Раз приехал, например, в Клев офицер Р. (впоследствии весьма известный человек) и вдруг сделал себе блестящую репутацию тем, что «умел говорить дерзости». Это многих очень интересовало, и офицера нарасхват зазывали на все балики и вечеринки. Он ошалел от успехов и дошел до наглости невероятной. Один раз в доме некоего г. Г – ва он самым бесцеремонным образом обругал целое сборище. Г. собрал к себе на вечеринку друзей и пригласил Ра – цкого. Тот осчастливил, приехал, но поздно и, не входя в гостиную, остановился в дверях, оглянул всех в лорнет, произнес: «какая, однако, сволочь!» и уехал… никем не побитый!

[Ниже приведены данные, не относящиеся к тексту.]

(** [finish] on a state that represents [m] is the specification's digest of [m]. *)
Lemma finish_repr s m :
  repr s m -> sh_total_bytes s = wrap128 (Z.of_nat (length m)) -> Sha384_finish s = sha384_spec m.
Proof.
  intros Hr Ht. unfold Sha384_finish. rewrite Ht.
  assert (Hlen : to_be_bytes 16 (wrap128 (wrap128 (Z.of_nat (length m)) * 8)) =
    to_be_bytes 16 (8 * Z.of_nat (length m))).
  { unfold to_be_bytes. f_equal. unfold wrap128. rewrite Zmult_mod_idemp_l, Z.mul_comm.
    rewrite <- (to_from_le_bytes (to_le_bytes 16 (8 * Z.of_nat (length m)))).
    rewrite from_to_le_bytes, length_to_le_bytes. done. }
  rewrite Hlen. apply (repr_push _ _ x80) in Hr.
  apply (repr_pad_zeros BLOCK) in Hr; [|apply zeros_left_bound].
  apply (repr_update _ _ (to_be_bytes 16 (8 * Z.of_nat (length m)))) in Hr.
  destruct Hr as [Ha _ _]. unfold sha384_spec. fold (absorb_all (pad m)).
  assert (Hp : pad m = ((m ++ [x80]) ++ repeat x00 (zeros_left (length (m ++ [x80])))) ++
     to_be_bytes 16 (8 * Z.of_nat (length m))).
  { unfold pad, zeros_left. rewrite <- !app_assoc, length_app. cbn [length].
    replace (112 - Z.of_nat (length m + 1)) with (111 - Z.of_nat (length m)) by lia. done. }
  rewrite <- Hp in Ha. by rewrite Ha.
Qed.

Lemma update_total s d :
  sh_total_bytes (Sha384_update s d) = wrap128 (sh_total_bytes s + Z.of_nat (length d)).
Proof. unfold Sha384_update. repeat (case_match; try done). Qed.

Lemma fold_update_repr parts s m :
  repr s m -> sh_total_bytes s = wrap128 (Z.of_nat (length m)) ->
  let s' := fold_left Sha384_update parts s in
  repr s' (m ++ concat parts) /\ sh_total_bytes s' = wrap128 (Z.of_nat (length (m ++ concat parts))).
Proof.
  revert s m; induction parts as [|p parts IH]; intros s m Hr Ht; cbn.
  - by rewrite app_nil_r.
  - rewrite app_assoc. apply IH; [by apply repr_update|].
    rewrite update_total, Ht, length_app. unfold wrap128.
    rewrite Zplus_mod_idemp_l. f_equal. lia.
Qed.

(** ** The hasher computes SHA-384, however the message is cut *)

(** The streaming hasher is SHA-384. However a message is cut into
    [update] calls, whatever the lengths of the pieces, the digest [finish]
    returns is the one of the specification: FIPS 180-4 padding of the whole
    message, absorbed block by block from the initial value. *)
Theorem Sha384_streaming (parts : list (list byte)) :
  hash_parts parts = sha384_spec (concat parts).
Proof.
  destruct (fold_update_repr parts Sha384_new [] repr_new eq_refl) as [Hr Ht].
  exact (finish_repr _ _ Hr Ht).
Qed.

Lemma digest_sha384_spec data : digest data = sha384_spec data.
Proof.
  pose proof (fold_update_repr [data] Sha384_new [] repr_new eq_refl) as [Hr Ht].
  cbn [concat] in *. rewrite app_nil_r in Hr, Ht. exact (finish_repr _ _ Hr Ht).
Qed.

Lemma length_compress h b : length (compress h b) = 8%nat.
Proof. reflexivity. Qed.

Lemma length_absorb f h m : length h = 8%nat -> length (fst (absorb f h m)) = 8%nat.
Proof.
  revert h m; induction f as [|f IH]; intros h m Hh; [done|].
  cbn [absorb]. destruct (BLOCK <=? length m)%nat; [|done]. by apply IH.
Qed.

Lemma length_sha384_spec m : hash_ok (sha384_spec m).
Proof.
  unfold sha384_spec. pose proof (length_absorb (length (pad m)) IV (pad m) eq_refl) as H.
  destruct (fst (absorb _ _ _)) as [|w0 [|w1 [|w2 [|w3 [|w4 [|w5 ws]]]]]]; try done.
Qed.

#[export] Instance Sha384_DigestLaws : DigestLaws Sha384_Digest.
Proof.
  split.
  - intros parts. rewrite digest_sha384_spec.
    destruct (fold_update_repr parts Sha384_new [] repr_new eq_refl) as [Hr Ht].
    exact (finish_repr _ _ Hr Ht).
  - intros data. rewrite digest_sha384_spec. apply length_sha384_spec.
Qed.

(** ** The published vectors (NIST), evaluated *)

Example nist_empty : Hash_to_hex (digest []) =
  lit "38b060a751ac96384cd9327eb1b1e36a21fdb71114be07434c0cc7bf63f6e1da274edebfe76f65fbd51ad2f14898b95b".
Proof. vm_compute. reflexivity. Qed.
(** The order of keys is the order of values. *)
Lemma key_order r1 r2 :
  record_ok r1 -> record_ok r2 ->
  cmp_bytes (key_of DRecordId r1) (key_of DRecordId r2) = (r1.(r_id) ?= r2.(r_id)) /\
  cmp_bytes (key_of DRecordedAt r1) (key_of DRecordedAt r2) = (r1.(recorded_at) ?= r2.(recorded_at)) /\
  cmp_bytes (key_of DEventType r1) (key_of DEventType r2) =
    (event_code r1.(event_type) ?= event_code r2.(event_type)).
Proof.
  intros H1 H2. repeat split; cbn [key_of].
  - apply cmp_to_be_bytes; [apply H1|apply H2].
  - apply cmp_to_be_bytes; [apply H1|apply H2].
  - by destruct r1.(event_type), r2.(event_type).
Qed.

(** ** The properties *)

(** Nothing is missing. When the verifier accepts an answer for the range
    [lo .. hi] against the root and the size of the index of [rs], the answer's
    entries are exactly the in-range part of that index, in order, and their
    links are exactly the links of the records whose key is in range: no such
    record is left out and nothing else is added, unless two of the strings
    hashed collide. *)
Theorem range_answer_is_whole `{DL : DigestLaws} (d : Dimension) (rs : list (Record_ * Hash))
    (p : CompletenessProof) (lo hi : list byte) :
  Forall (fun rl => record_ok rl.1 /\ hash_ok rl.2) rs -> answer_ok p ->
  collision_free (index_inputs (build d rs).(entries)) (answer_inputs p) ->
  verify p d lo hi (index_root (build d rs)) (length rs) = Ok tt ->
  p.(c_entries) = entries_in lo hi (build d rs).(entries) /\
  map record_link p.(c_entries) ≡ₚ map snd (filter (fun rl => in_range lo hi (key_of d rl.1) = true) rs).
Proof.
  intros Hrs Ha Hcf Hv. rewrite <- (build_len d) in Hv.
  assert (E : p.(c_entries) = entries_in lo hi (build d rs).(entries)).
  { eapply answer_complete; [apply build_ok|by apply build_entries_ok|exact Ha|exact Hcf|exact Hv]. }
  split; [exact E|]. rewrite E. apply build_range_links.
Qed.

(** Three records of a segment, and the answer to "the second and the third". *)
Definition sample_rows : list (Record_ * Hash) :=
  [(sample_record 9 3000 1 "agent://acme/a" "run-1" ToolCall, repeat x01 48);
   (sample_record 5 1000 2 "agent://acme/b" "run-1" ModelCall, repeat x02 48);
   (sample_record 7 2000 3 "agent://acme/a" "run-2" ToolCall, repeat x03 48)].

Definition sample_answer : CompletenessProof :=
  default (MkCompleteness DRecordId 0 0 [] [] None None)
    (range (build DRecordedAt sample_rows) (time_key 1500) (time_key 2500)).

Lemma range_answer_is_whole_witness :
  map record_link sample_answer.(c_entries) ≡ₚ [repeat x03 48] /\ length sample_answer.(c_entries) = 1%nat.
Proof.
  destruct (range_answer_is_whole DRecordedAt sample_rows sample_answer (time_key 1500) (time_key 2500))
    as [H1 H2].
  - by_evaluation.
  - by_evaluation.
  - by_evaluation.
  - vm_compute. reflexivity.
  - split; [exact H2|]. vm_compute. reflexivity.
Defined.
Definition sample_composite : CompositeProof :=
  let sealed (i : nat) := default (seal_rows 0 0 []) (s ← sample_store !! i; head s.2) in
  let contribution (i : nat) (c : SegmentContribution) :=
    let t := shard_of (default (0, []) (sample_store !! i)) in
    MkContribution t.(st_shard) (shard_root_of t) (shard_len t)
      (default no_proof (store_inclusion (store_of sample_store) i)) [c] in
  let answer := default (MkCompleteness DRecordId 0 0 [] [] None None)
    (range (build DRecordedAt sample_rows) (time_key 1500) (time_key 2500)) in
  let path (i : nat) := default no_proof (shard_inclusion (shard_of (default (0, []) (sample_store !! i))) 0) in
  MkComposite DRecordedAt
    [contribution 0%nat (Answered (sd_manifest (sealed 0%nat)) (path 0%nat) answer);
     contribution 1%nat (ExcludedByTime (sd_manifest (sealed 1%nat)) (path 1%nat)
                           (time_span (sealed 1%nat).(sd_seal)))].

Lemma sample_store_ok : Forall shard_ok sample_store.
Proof. by_evaluation. Qed.

Lemma store_answer_is_whole_witness :
  composite_links sample_composite ≡ₚ [repeat x03 48] /\
  composite_matched sample_composite = 1%nat.
Proof.
  split; [|vm_compute; reflexivity].
  apply (store_answer_is_whole sample_store sample_composite DRecordedAt (time_key 1500) (time_key 2500)).
  - exact sample_store_ok.
  - by_evaluation.
  - by_evaluation.
  - vm_compute. reflexivity.
Defined.

End Sample.

(** The manifest root commits every field. Two well-formed manifests with
    the same root are the same manifest, segment, shard, counts, index roots,
    chain ends, time bounds and algorithms alike, unless their encodings collide. *)
Theorem manifest_root_commits `{DL : DigestLaws} (m1 m2 : SegmentManifest) :
  manifest_ok m1 -> manifest_ok m2 ->
  collision_free [manifest_input m1] [manifest_input m2] ->
  manifest_root m1 = manifest_root m2 -> m1 = m2.
Proof.
  intros H1 H2 Hcf E. rewrite !manifest_root_digest in E. apply manifest_input_inj; [done|done|].
  eapply collision_free_elem; [exact Hcf|by left|by left|exact E].
Qed.

Definition sample_manifest : SegmentManifest := {|
  format_version := 1; m_segment := 4; m_shard := 2; m_records := 3;
  history_root := repeat x05 48; index_roots := [(DRecordId, repeat x06 48); (DRunId, repeat x07 48)];
  chain_before := Hash_ZERO; chain_after := repeat x03 48;
  first_recorded_at := 1000; last_recorded_at := 3000; m_algorithms := Algorithms_default |}.

Lemma manifest_root_commits_witness : sample_manifest = sample_manifest.
Proof.
  apply (manifest_root_commits sample_manifest sample_manifest).
  - by_evaluation.
  - by_evaluation.
  - by_evaluation.
  - reflexivity.
Defined.

(** Sealing. Sealing succeeds exactly when all records carry the same
    algorithms and no index has two entries at one position; a sealed segment
    then answers in every dimension from the index built over exactly its
    records, commits their number and roots, and, when the chain links are
    distinct, gives back the links in journal order and the record of each. *)
Theorem seal_spec `{DL : DigestLaws} (seg : SegmentId) (ix : ShardIx) (before : Hash) (rs : list (Record_ * Hash)) :
  (is_ok (seal seg ix before rs) = true <->
     same_algorithms rs /\ Forall (fun d => first_duplicate_position (build d rs) = None) Dimension_ALL) /\
  forall s, seal seg ix before rs = Ok s ->
    (forall d, seg_index s d = Some (build d rs) /\
               manifest_index_root s.(manifest) d = Some (index_root (build d rs))) /\
    s.(manifest).(m_records) = as_u64 (Z.of_nat (length rs)) /\
    s.(manifest).(history_root) = mth (map (fun rl => leaf_hash rl.2) rs) /\
    (NoDup (map snd rs) ->
       links s = map snd rs /\ forall r h, (r, h) ∈ rs -> record_by_link s h = Some r).
Proof.
  split; [apply seal_ok_iff|]. intros s Hs.
  destruct (seal_inv _ _ _ _ _ Hs) as (_ & Hn & _ & Hm & Hi & _ & _ & Hh).
  repeat split; try done; intros; by eapply seal_links.
Qed.
Lemma body_versions_do_not_mix_witness :
  decode_record_at (encode_fields sample) 1 = Ok (with_delegation sample None) /\
  decode_record_at (encode_fields sample) 2 = Err Truncated.
Proof.
  destruct (body_versions_do_not_mix sample) as (H1 & H2 & _).
  - exact sample_record_ok.
  - vm_compute. discriminate.
  - split; [exact H1|exact H2].
Defined.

Последним финалом его пошлых наглостей было то, что однажды в Кинь-Грусти, стоя в паре в горелках с известною в свое время г-жою П – саревою, он не тронулся с места, когда его дама побежала; ту это смутило, и она спросила его: «Почему же вы не бежите?» Ра – цкий отвечал: «Потому, что я боюсь упасть, как вы». Тогда его выпроводили, но только по особому вниманию Бибикова, который был особенно предупредителен к этой даме. Другой бедовый воитель был артиллерист Кле – аль. Этот больше всего поражал тем, что весьма простодушно являлся в «лучшие дома» на балы совершенно пьяный, хотя, впрочем, он и трезвый стоил пьяного. До чего он мог довести свою бесцеремонность, свидетельствует следующий случай: раз, танцуя в доме Я. И. Пе – на, Кле – аль полетел вместе с своею дамою под стол. Его оттуда достали и начали оправлять. Хозяин был смущен и заметил офицеру, что он уже слишком весел, но тот не сконфузился.
– Да, – отвечал Кле – аль, – я весел. Это моя сфера. Впрочем, здесь так и следует, – и сию же минуту, не ожидая возражения, он добавил: – Скажите, пожалуйста, мне говорили, будто тут есть какой-то господин Бе – ти – все говорят, что он, будто, ужасный дурак, но отлично, каналья, кормит. Вот я очень хотел бы сделать ему честь у него поужинать.
Хозяин смешался, потому что Бе – ти стоял тут же возле, но сам Бе – ти сейчас же пригласил этого шалуна на свои вечера, и это служило к их оживлению. – Третий припоминается мне офицер расформированного нынче жандармского полка, К – ий, которого одна, очень юная и милая, подольская барышня имела неосторожность полюбить, а полюбя, поцеловала и при каком-то случае подарила ему свой белокурый локон. Офицер сохранил эту галантерейщину и не отказывался от поцелуев, но с предложением женитьбы медлил. Родители же девушки находили это несоответственным, и девушка была помолвлена за другого. Ни барышня, ни жених ни в чем не были виноваты, но г. К – ий пришел к ним в дом на именинное собрание и с грубым ругательством бросил
Впрочем, подобное ожесточенное свирепство милитеров тогда было повсеместно в России, а не в одном Клеве. В Орле бывший елисаветградский гусарский полк развешивал на окнах вместо штор похабные картины; в Пензе, в городском сквере, взрослым барышням завязывали над головами низы платьев, а в самом Петербурге рвали снизу до верха шинели несчастных «штафирок». Успокоила этих сорванцов одна изнанка Крымской войны. Но оставим их будущему историку культуры русского общества и поспешим к тем, непосредственность которых гораздо интереснее.
В ту же минуту, как из глаз моих скрылись офицеры, расспрашивавшие монахов об отце Строфокамиле, я заметил невдалеке одного моего товарища, который так же, как я, знал Берлинского, Малахию и Гиезия.
Приятель меня спрашивает:
– Видел ли ты морское чучело?
– Какое? – говорю.
– А старца Малахая. (Он имел привычку звать его Малахаем.)
– А где он?
– Да вот сейчас, – говорит, – недалеко здесь, налево, за инженерским домом на кирпичах стоит. Иди, смотри его – он восхитителен!
– Неужели, – говорю, – в самом деле хорош?
– Описать нельзя: и сам хорош, и притом обставлен удивительно! Вокруг него все столпы древнего благочестия «вообче» и наш губошлепый Гиезька, весь, подлец, деревянным маслом промаслен… А на самого Малахая, увидишь, какую шляпу наложили.
– А что в ней такого замечательного?
– Антик – другой такой нет. Говорят, из Москвы, из Грановитой палаты выписали на подержание – еще сам царь Горох носил.
Я не заставлял себя более убеждать и поспешил разыскивать старца.